■ **TRY IT**
In the entries below, find every line with the string "Lemma" and copy it.

■ **THE DATA**
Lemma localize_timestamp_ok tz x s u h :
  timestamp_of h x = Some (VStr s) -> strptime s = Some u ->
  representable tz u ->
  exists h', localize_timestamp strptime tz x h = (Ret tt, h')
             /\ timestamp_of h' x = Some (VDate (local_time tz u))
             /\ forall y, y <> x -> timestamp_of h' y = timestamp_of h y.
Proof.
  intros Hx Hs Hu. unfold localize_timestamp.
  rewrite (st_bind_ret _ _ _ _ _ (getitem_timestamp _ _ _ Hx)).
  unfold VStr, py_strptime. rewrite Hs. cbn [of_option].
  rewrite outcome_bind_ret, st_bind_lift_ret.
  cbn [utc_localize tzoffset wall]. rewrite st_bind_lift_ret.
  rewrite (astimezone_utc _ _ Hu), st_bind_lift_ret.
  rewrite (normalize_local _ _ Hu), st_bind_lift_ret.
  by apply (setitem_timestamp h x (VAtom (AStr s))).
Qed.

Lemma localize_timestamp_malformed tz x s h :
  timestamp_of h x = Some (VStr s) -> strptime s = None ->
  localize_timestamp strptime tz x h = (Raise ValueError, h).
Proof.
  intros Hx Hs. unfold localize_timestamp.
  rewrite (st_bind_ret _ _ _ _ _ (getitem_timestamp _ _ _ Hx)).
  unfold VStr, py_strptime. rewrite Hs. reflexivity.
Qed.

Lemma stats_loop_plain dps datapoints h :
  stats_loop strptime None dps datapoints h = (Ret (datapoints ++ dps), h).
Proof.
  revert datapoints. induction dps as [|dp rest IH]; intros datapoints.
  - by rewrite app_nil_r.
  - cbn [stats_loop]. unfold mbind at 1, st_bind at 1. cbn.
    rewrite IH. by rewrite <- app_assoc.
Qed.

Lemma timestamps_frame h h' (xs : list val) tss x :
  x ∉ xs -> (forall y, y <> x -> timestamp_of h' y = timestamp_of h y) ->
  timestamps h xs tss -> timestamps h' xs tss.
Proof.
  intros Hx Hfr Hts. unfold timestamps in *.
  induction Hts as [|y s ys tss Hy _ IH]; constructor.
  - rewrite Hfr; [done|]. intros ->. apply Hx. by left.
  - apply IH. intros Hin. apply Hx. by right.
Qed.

■ **TASK ANSWER**
Lemma localize_timestamp_ok tz x s u h :
Lemma localize_timestamp_malformed tz x s h :
Lemma stats_loop_plain dps datapoints h :
Lemma timestamps_frame h h' (xs : list val) tss x :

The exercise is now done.